### ACTIVITY
Within the data below, state how many lines contain the string "Locked". Provide the number only.
• • • • • • •
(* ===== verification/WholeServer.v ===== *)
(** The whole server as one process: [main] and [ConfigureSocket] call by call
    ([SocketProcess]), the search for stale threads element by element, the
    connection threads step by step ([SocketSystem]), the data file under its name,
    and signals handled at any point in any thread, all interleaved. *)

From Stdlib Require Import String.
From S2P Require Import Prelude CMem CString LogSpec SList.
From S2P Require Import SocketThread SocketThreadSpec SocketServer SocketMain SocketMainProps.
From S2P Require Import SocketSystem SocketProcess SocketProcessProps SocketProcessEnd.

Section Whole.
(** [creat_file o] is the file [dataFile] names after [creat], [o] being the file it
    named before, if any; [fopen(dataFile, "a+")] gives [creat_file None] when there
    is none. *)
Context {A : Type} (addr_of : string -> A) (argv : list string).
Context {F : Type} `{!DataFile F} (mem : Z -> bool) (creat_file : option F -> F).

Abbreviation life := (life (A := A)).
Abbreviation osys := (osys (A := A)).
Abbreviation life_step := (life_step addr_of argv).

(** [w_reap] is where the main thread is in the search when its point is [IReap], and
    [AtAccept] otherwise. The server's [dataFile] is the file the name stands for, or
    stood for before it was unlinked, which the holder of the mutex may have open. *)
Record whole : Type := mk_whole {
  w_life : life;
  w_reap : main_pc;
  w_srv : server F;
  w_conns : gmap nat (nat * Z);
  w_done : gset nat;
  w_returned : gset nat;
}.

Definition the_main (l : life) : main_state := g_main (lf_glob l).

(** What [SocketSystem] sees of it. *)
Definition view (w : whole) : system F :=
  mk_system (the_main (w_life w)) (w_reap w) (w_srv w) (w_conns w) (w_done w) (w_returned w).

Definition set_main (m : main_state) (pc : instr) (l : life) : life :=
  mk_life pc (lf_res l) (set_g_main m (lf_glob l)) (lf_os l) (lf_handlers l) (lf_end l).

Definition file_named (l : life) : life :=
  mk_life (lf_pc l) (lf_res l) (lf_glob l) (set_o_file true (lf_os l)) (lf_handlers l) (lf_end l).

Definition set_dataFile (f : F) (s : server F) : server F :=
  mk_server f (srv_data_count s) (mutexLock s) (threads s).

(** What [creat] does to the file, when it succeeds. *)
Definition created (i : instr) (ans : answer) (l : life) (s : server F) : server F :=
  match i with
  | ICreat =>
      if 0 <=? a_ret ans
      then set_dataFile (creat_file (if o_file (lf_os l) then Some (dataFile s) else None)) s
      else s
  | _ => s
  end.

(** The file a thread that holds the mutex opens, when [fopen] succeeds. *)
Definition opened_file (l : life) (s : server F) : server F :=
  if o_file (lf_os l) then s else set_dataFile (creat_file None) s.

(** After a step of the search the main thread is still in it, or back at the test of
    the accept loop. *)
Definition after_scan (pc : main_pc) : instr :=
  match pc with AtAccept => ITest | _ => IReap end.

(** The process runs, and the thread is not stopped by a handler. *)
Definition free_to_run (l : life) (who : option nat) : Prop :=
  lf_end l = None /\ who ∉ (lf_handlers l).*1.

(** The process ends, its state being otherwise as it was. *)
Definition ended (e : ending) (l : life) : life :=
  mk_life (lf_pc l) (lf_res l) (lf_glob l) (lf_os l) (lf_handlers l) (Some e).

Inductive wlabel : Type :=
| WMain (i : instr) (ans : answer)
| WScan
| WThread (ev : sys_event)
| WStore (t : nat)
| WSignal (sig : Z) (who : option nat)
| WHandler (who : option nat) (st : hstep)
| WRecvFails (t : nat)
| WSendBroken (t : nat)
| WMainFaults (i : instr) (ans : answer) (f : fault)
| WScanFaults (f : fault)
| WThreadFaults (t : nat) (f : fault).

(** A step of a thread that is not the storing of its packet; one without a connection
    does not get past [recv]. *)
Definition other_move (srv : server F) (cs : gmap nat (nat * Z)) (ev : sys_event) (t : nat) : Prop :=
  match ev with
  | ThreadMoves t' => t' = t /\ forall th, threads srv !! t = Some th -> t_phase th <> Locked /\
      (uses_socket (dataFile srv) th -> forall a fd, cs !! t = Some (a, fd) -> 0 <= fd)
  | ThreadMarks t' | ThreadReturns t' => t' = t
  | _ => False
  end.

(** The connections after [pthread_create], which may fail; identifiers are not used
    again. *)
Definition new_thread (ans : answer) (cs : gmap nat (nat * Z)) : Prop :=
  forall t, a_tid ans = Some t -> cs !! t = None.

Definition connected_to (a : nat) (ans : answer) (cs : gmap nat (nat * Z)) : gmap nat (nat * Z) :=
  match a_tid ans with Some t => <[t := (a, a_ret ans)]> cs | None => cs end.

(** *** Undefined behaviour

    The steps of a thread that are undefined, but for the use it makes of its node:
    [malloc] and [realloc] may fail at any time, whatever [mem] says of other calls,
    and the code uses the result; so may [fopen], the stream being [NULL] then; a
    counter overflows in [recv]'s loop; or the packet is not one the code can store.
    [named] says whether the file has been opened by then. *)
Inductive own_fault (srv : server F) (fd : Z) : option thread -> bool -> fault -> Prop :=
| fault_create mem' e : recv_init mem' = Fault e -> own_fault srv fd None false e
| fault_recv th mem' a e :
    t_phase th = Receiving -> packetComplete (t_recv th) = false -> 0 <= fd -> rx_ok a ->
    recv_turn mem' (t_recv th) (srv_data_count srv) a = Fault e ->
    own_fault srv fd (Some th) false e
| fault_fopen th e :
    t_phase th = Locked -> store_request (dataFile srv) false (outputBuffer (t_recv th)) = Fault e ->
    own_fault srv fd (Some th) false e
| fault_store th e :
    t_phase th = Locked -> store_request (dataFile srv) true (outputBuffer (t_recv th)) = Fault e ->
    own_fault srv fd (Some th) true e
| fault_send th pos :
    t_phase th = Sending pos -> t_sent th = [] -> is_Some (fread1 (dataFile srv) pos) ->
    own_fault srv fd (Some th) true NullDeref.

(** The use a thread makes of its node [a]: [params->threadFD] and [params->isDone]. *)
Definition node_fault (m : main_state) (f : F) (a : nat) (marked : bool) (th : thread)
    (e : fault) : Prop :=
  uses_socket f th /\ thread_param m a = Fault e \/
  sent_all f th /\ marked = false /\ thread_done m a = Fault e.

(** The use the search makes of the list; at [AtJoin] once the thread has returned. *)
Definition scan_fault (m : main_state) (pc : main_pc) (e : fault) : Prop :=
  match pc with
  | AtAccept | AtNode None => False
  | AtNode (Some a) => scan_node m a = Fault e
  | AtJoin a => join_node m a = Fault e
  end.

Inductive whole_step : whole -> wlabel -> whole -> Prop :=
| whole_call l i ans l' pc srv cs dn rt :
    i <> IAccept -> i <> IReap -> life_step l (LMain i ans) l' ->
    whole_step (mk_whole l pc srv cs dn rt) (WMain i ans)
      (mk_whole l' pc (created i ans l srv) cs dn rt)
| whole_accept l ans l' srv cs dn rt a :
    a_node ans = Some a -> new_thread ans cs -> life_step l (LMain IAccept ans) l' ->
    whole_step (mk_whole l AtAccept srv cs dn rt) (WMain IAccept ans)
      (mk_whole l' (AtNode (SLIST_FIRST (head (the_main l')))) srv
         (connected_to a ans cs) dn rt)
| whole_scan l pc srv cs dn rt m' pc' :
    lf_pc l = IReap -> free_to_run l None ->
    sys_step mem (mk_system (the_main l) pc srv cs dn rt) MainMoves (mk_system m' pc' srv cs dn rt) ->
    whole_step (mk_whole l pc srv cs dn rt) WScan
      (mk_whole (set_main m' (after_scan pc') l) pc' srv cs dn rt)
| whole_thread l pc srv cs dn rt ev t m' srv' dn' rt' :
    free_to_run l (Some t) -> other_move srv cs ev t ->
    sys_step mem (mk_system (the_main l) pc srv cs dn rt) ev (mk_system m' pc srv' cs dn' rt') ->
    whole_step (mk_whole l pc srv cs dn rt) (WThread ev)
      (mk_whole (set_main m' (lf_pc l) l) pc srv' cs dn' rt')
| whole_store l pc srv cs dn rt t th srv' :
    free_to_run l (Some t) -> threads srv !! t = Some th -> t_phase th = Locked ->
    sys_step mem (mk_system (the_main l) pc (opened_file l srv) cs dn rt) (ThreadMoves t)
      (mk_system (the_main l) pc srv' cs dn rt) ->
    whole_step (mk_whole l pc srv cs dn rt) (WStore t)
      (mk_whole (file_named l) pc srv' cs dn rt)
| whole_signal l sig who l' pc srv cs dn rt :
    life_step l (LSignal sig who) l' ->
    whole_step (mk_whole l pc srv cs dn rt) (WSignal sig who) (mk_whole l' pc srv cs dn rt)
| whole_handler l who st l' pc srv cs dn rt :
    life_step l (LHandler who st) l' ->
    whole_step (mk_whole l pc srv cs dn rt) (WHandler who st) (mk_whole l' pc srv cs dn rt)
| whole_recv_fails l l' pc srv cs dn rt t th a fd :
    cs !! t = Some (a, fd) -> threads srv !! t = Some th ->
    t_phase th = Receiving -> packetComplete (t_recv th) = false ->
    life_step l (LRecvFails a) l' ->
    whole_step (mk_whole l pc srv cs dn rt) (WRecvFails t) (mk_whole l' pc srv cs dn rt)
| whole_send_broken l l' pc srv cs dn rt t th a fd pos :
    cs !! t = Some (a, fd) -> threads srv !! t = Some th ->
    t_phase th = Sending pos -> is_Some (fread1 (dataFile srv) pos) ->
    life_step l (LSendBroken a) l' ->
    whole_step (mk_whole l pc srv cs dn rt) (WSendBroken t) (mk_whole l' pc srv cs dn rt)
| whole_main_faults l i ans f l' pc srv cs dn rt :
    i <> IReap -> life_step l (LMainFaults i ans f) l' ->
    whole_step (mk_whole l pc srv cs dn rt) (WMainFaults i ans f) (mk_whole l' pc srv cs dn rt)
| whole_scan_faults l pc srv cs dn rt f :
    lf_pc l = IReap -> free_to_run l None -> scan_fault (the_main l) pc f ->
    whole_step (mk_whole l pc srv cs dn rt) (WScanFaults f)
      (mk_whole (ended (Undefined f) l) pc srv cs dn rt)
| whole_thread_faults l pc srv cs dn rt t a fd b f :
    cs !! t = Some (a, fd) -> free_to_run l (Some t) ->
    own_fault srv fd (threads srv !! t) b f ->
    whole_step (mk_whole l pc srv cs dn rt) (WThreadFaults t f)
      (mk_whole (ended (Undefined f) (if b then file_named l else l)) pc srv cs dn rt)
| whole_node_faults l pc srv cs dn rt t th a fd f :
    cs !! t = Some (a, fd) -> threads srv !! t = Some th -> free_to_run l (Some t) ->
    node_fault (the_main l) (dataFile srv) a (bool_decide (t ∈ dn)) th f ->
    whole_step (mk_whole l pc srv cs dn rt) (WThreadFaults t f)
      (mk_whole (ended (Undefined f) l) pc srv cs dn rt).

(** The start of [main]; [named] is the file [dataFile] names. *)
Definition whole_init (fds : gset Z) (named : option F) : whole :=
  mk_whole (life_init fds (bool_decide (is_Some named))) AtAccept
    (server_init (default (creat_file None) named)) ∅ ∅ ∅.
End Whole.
• • • • • • •
### FINISHED EXERCISE
4